• WORK REQUEST
Repeat exactly, and only, the lines below starting at the line that contains "intros i s Hi." and ending at the line that contains "(apply fits_single; [done|closed|]);", inclusive of both.

• Stored data
(* ===== verification/GnbInv.v ===== *)
(** * The heap of the gNBs

    In every world the gNBs reach, the pools hold existing objects, a UE is in
    the pool under its own RAN identifier and an AMF under its own, the lists
    have the length that is kept beside them, a session is stored under its
    identifier, and the registered gNBs exist. *)

From S2P Require Import Prelude GoStrings GnbContext Ngap Chaos GnbNgap GnbNas GnbProps GnbWp GnbDemo.

#[local] Open Scope Z_scope.
#[local] Open Scope go_scope.

(** ** The invariant *)

(** A list and its length field: before the first element the length is zero
    whatever an earlier list left. *)
Definition counted {A} (n : Z) (l : list A) : Prop := n = 0 ∨ n = blen l.

Definition ue_ok (u : GNBUe) : Prop :=
  counted (lenSlice (pduSession (context u))) (slices (pduSession (context u))) ∧
  map_Forall (λ i s, pduSessionId s = i) (pduSessions u).
Definition amf_ok (a : GNBAmf) : Prop := counted (lenPlmn a) (plmns a) ∧ counted (amfLenSlice a) (amfSlices a).

Definition has_ue (h : heap) (p : Z) : Prop := is_Some (ues h !! p).
Definition has_amf (h : heap) (p : Z) : Prop := is_Some (amfs h !! p).
Definition ran_is (h : heap) (i p : Z) : Prop := ∃ u, ues h !! p = Some u ∧ ranUeNgapId u = i.
Definition amf_is (h : heap) (i p : Z) : Prop := ∃ a, amfs h !! p = Some a ∧ amfId a = i.

Record gnb_ok (h : heap) (g : GNBContext) : Prop := {
  g_ues : map_Forall (ran_is h) (uePool g);
  g_teids : map_Forall (λ _, has_ue h) (teidPool g);
  g_ips : map_Forall (λ _, has_ue h) (ueIpPool g);
  g_amfs : map_Forall (amf_is h) (amfPool g);
}.

Record heap_ok (h : heap) : Prop := {
  h_ues : map_Forall (λ p u, p < next h ∧ ue_ok u) (ues h);
  h_amfs : map_Forall (λ p a, p < next h ∧ amf_ok a) (amfs h);
  h_gnbs : map_Forall (λ _, gnb_ok h) (gnbs h);
  h_active : active_ok h;
}.
Lemma wp_NewGnBUe gnb conn g a h (Q : option Z → heap → Prop) :
  gnbs h !! gnb = Some g → sole_amf g h a →
  Q (Some (next h)) (put_gnb gnb (enrolled (next h) g) (put_ue (next h) (new_gnb_ue g a conn) (bump h))) →
  wp (NewGnBUe gnb conn) h Q.
Proof.
  intros Eg (i&p&Ep&Ea) HQ. unfold NewGnBUe. apply wp_bind, wp_new_ue.
  unfold getRanUeId, GetUeTeid, StoreTeid, StoreUe, getRanUeIp, StoreUeIp. wp_steps.
  eapply wp_SetAmfUeId_silent; [heap_eq|reflexivity|]. wp_steps.
  eapply wp_selectAmFByActive; [heap_eq|exact Ep|exact Ea|]. wp_steps.
  assert ((match (if amfState a =? Active then Some p else None) with Some a => Some a | None =>
    GetActiveAmf (enrolled (next h) g) end) = Some p) as E.
  { unfold GetActiveAmf. cbn [amfPool enrolled with_ueIpPool with_ueIpGenerator with_uePool with_teidPool with_teidGenerator with_idUeGenerator].
    rewrite Ep, visit_singleton. by destruct (amfState a =? Active). }
  unfold enrolled in E. cbn in E |- *. rewrite E. wp_steps. exact HQ.
Qed.

(** ** Hand-over Request: the UE at the target *)

(** The UE the target prepares. *)
Definition prepared_ue (g : GNBContext) (a : GNBAmf) (amf pid source : Z) : GNBUe :=
  MkGnbUe (idUeGenerator g) amf (if source =? -1 then 0 else source) (amfId a) Ongoing (sctpConn a) None
    (MkContext ("", "")%string "" (MkPdu pid (IPv4 127 0 0 (ueIpGenerator g)) (teidGenerator g) 0 [] 0 1 1 1 1)) ∅.
Definition handover_ack (g : GNBContext) (amf pid : Z) : NGAPPDU :=
  BuildHandoverRequestAcknowledge (idUeGenerator g) amf pid (data_address g) (be_bytes 4 0) 1.
Definition handover_request (ies : list IE) : NGAPPDU :=
  initiating ProcedureCodeHandoverResourceAllocation CriticalityPresentReject MHandoverRequest ies.

Lemma wp_handover_request gnb ies g a assoc amf pid source octets (w : world) (Q : unit → world → Prop) :
  gnbs (w_heap w) !! gnb = Some g → sole_amf g (w_heap w) a → sctpConn a = Some assoc →
  forM ies handover_request_ie (0, 1, -1) = Ret (amf, pid, source) →
  Encoder (handover_ack g amf pid) = inl octets → quiet (w_chaos w) → active_ok (w_heap w) →
  Q tt (amf_sent assoc octets (put_heap (put_gnb gnb (enrolled (next (w_heap w)) g)
    (put_ue (next (w_heap w)) (prepared_ue g a amf pid source) (bump (w_heap w)))) w)) →
  wp (HandlerHandoverRequest gnb (handover_request ies)) w Q.
Proof.
  intros Eg Ha Es Ei Ee Hq Hact HQ. unfold HandlerHandoverRequest, handover_request. wp_steps.
  eapply (wp_run _ (Some ies)); [reflexivity|]. cbv beta iota. wp_steps. eapply wp_run; [exact Ei|]. wp_steps.
  eapply wp_NewGnBUe; [done..|]. wp_steps. eapply wp_SetAmfUeId_silent; [heap_eq|reflexivity|]. wp_steps.
  assert (wp (if source =? -1 then mret tt else on_heap (set_ue (next (w_heap w)) (with_sourceAmfUeNgapId source)))
    (put_heap (put_gnb gnb (enrolled (next (w_heap w)) g) (put_ue (next (w_heap w))
      (with_amfUeNgapId amf (new_gnb_ue g a None)) (bump (w_heap w)))) w)
    (λ _ w', w' = put_heap (put_gnb gnb (enrolled (next (w_heap w)) g) (put_ue (next (w_heap w))
      (with_sourceAmfUeNgapId (if source =? -1 then 0 else source) (with_amfUeNgapId amf (new_gnb_ue g a None))) (bump (w_heap w)))) w)) as Hs.
  { destruct (source =? -1); wp_steps; done. }
  eapply wp_mono; [exact Hs|]. intros [] w' ->. wp_steps. eapply wp_run; [reflexivity|]. wp_steps.
  change (try_send _ _) with (try_send (handover_ack g amf pid) (sctpConn a)). rewrite Es.
  eapply wp_try_send; [exact Ee|done|cbn [w_heap put_heap]; auto|exact HQ].
Qed.

(** C29. A Handover Request prepares a UE at the target: under a fresh RAN
    identifier the pool holds a UE with the AMF identifier of the request and the
    identifier at the source if the container has one.  No session is set up for
    it, since a new UE has no allowed slices: the acknowledgement admits the
    session with downlink TEID 0, packets of the UPF for the TEID that was taken
    are dropped, and the first packet for TEID 0 ends the gNB's listener. *)
Theorem gnb_handover_request gnb ies g a assoc amf pid source octets (w : world) :
  gnbs (w_heap w) !! gnb = Some g → sole_amf g (w_heap w) a → sctpConn a = Some assoc →
  forM ies handover_request_ie (0, 1, -1) = Ret (amf, pid, source) →
  Encoder (handover_ack g amf pid) = inl octets → quiet (w_chaos w) → active_ok (w_heap w) →
  ∃ w' g' ue u, HandlerHandoverRequest gnb (handover_request ies) w = Ret (tt, w') ∧
    out (w_heap w') = out (w_heap w) ++ [ToAmf assoc (stream_of octets) octets] ∧
    gnbs (w_heap w') !! gnb = Some g' ∧ uePool g' = <[idUeGenerator g := ue]> (uePool g) ∧
    ues (w_heap w') = <[ue := u]> (ues (w_heap w)) ∧ ue = next (w_heap w) ∧
    ranUeNgapId u = idUeGenerator g ∧ amfUeNgapId u = amf ∧ state u = Ongoing ∧ unixSocketConnection u = None ∧
    (source ≠ -1 → sourceAmfUeNgapId u = source) ∧ pduSessions u = ∅ ∧
    (∀ buf len b3 packet, rd buf 3 = Ret b3 → b3 ≠ 133 → slice buf 0 len = Ret packet →
      from_upf gnb (teidGenerator g) buf len w' = Ret (true, w') ∧
      (teidGenerator g ≠ 0 → teidPool g !! 0 = None → from_upf gnb 0 buf len w' = Ret (false, w'))).
Proof.
  intros Eg Ha Es Ei Ee Hq Hact.
  exists (amf_sent assoc octets (put_heap (put_gnb gnb (enrolled (next (w_heap w)) g)
    (put_ue (next (w_heap w)) (prepared_ue g a amf pid source) (bump (w_heap w)))) w)),
    (enrolled (next (w_heap w)) g), (next (w_heap w)), (prepared_ue g a amf pid source).
  unfold amf_sent. cbn [w_heap]. split_and!; try reflexivity.
  - apply wp_exact. eapply wp_handover_request; done.
  - heap_eq.
  - intros Hs. cbn. by rewrite (proj2 (Z.eqb_neq _ _) Hs).
  - intros buf len b3 packet Eb Hb Ep. split.
    + eapply from_upf_dropped; [cbn [w_heap]; heap_eq|apply lookup_insert_eq|cbn [w_heap]; heap_eq| |exact Eb|exact Hb|exact Ep].
      intros i s Hi. cbn in Hi. by rewrite lookup_empty in Hi.
    + intros Ht Hp. eapply unknown_teid_stops; [cbn [w_heap]; heap_eq| |exact Eb|exact Hb|exact Ep].
      cbn. by rewrite lookup_insert_ne.
Qed.
Lemma content_fits c name v : content_ok c → content_value c = Some (name, v) →
  fits (VPtr v) (content_slot c).1 (parseFieldParameters (content_slot c).2) = true.
Proof.
  intros Hok E. destruct c; cbn [content_ok] in Hok; try contradiction; cbn [content_value] in E; cbn [content_slot fst snd];
    try (injection E as <- <-; apply fits_ptr).
  - by apply fits_amf_id.
  - by apply fits_ran_id.
  - by apply fits_amf_id.
  - by apply fits_text_struct.
  - destruct Hok as (?&?&?&?). by apply fits_security.
  - destruct Hok. by apply fits_requested.
  - apply fits_sessions; [done| |done]. intros s p Hp Hs. by apply fits_session.
  - by apply fits_cause.
  - match goal with H : context [match ?x with _ => _ end] |- _ => destruct x end; try contradiction; injection E as <- <-; apply fits_ptr.
    + destruct Hok. by apply fits_pair.
    + by apply fits_amf_choice.
  - by apply fits_text_struct.
  - by apply fits_text_struct.
  - destruct Hok as (?&?&?&?). by apply fits_location.
  - by apply (fits_enum_struct 9).
  - destruct Hok as (?&?&?). by apply fits_tmsi.
  - subst. by apply (fits_enum_struct 0).
  - apply fits_sessions; [done| |done]. intros s p Hp Hs. by apply fits_session.
  - apply fits_sessions; [done| |done]. intros s p Hp Hs. by apply fits_session.
  - apply fits_sessions; [done| |done]. intros s p Hp Hs. by apply fits_session.
  - apply fits_sessions; [done| |done]. intros s p Hp Hs. by apply fits_modified.
  - apply fits_sessions; [done| |done]. intros s p Hp Hs. by apply fits_session.
  - apply fits_sessions; [done| |done]. intros s p Hp Hs. by apply fits_session.
  - apply fits_sessions; [done| |done]. intros s p Hp Hs. by apply fits_session.
  - destruct Hok. by apply fits_gnb_node.
  - by apply fits_name.
  - destruct Hok as (?&?&?&?). by apply fits_supported.
  - by apply (fits_enum_struct 3).
  - by apply (fits_enum_struct 2).
  - destruct Hok as (?&?&?&?). by apply fits_target.
  - destruct Hok as [? ?]. apply fits_sequence; [done|closed|]. fields_tac; by apply fits_rate.
  - destruct Hok as [? ?]. apply fits_sequence; [done|closed|]. fields_tac; (apply fits_single; [done|closed|]);
      [by apply (fits_int ncc _ 7)|by apply (fits_bits 256 256 256)].
Qed.

(** ** Open types *)

(** The tag of an open type once its reference is known. *)
Definition open_params (reference : string) (r : Z) : fieldParameters :=
  MkParams false false false None None None None None true reference (Some r).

• ANSWER FOR THE TASK
      intros i s Hi. cbn in Hi. by rewrite lookup_empty in Hi.
    + intros Ht Hp. eapply unknown_teid_stops; [cbn [w_heap]; heap_eq| |exact Eb|exact Hb|exact Ep].
      cbn. by rewrite lookup_insert_ne.
Qed.
Lemma content_fits c name v : content_ok c → content_value c = Some (name, v) →
  fits (VPtr v) (content_slot c).1 (parseFieldParameters (content_slot c).2) = true.
Proof.
  intros Hok E. destruct c; cbn [content_ok] in Hok; try contradiction; cbn [content_value] in E; cbn [content_slot fst snd];
    try (injection E as <- <-; apply fits_ptr).
  - by apply fits_amf_id.
  - by apply fits_ran_id.
  - by apply fits_amf_id.
  - by apply fits_text_struct.
  - destruct Hok as (?&?&?&?). by apply fits_security.
  - destruct Hok. by apply fits_requested.
  - apply fits_sessions; [done| |done]. intros s p Hp Hs. by apply fits_session.
  - by apply fits_cause.
  - match goal with H : context [match ?x with _ => _ end] |- _ => destruct x end; try contradiction; injection E as <- <-; apply fits_ptr.
    + destruct Hok. by apply fits_pair.
    + by apply fits_amf_choice.
  - by apply fits_text_struct.
  - by apply fits_text_struct.
  - destruct Hok as (?&?&?&?). by apply fits_location.
  - by apply (fits_enum_struct 9).
  - destruct Hok as (?&?&?). by apply fits_tmsi.
  - subst. by apply (fits_enum_struct 0).
  - apply fits_sessions; [done| |done]. intros s p Hp Hs. by apply fits_session.
  - apply fits_sessions; [done| |done]. intros s p Hp Hs. by apply fits_session.
  - apply fits_sessions; [done| |done]. intros s p Hp Hs. by apply fits_session.
  - apply fits_sessions; [done| |done]. intros s p Hp Hs. by apply fits_modified.
  - apply fits_sessions; [done| |done]. intros s p Hp Hs. by apply fits_session.
  - apply fits_sessions; [done| |done]. intros s p Hp Hs. by apply fits_session.
  - apply fits_sessions; [done| |done]. intros s p Hp Hs. by apply fits_session.
  - destruct Hok. by apply fits_gnb_node.
  - by apply fits_name.
  - destruct Hok as (?&?&?&?). by apply fits_supported.
  - by apply (fits_enum_struct 3).
  - by apply (fits_enum_struct 2).
  - destruct Hok as (?&?&?&?). by apply fits_target.
  - destruct Hok as [? ?]. apply fits_sequence; [done|closed|]. fields_tac; by apply fits_rate.
  - destruct Hok as [? ?]. apply fits_sequence; [done|closed|]. fields_tac; (apply fits_single; [done|closed|]);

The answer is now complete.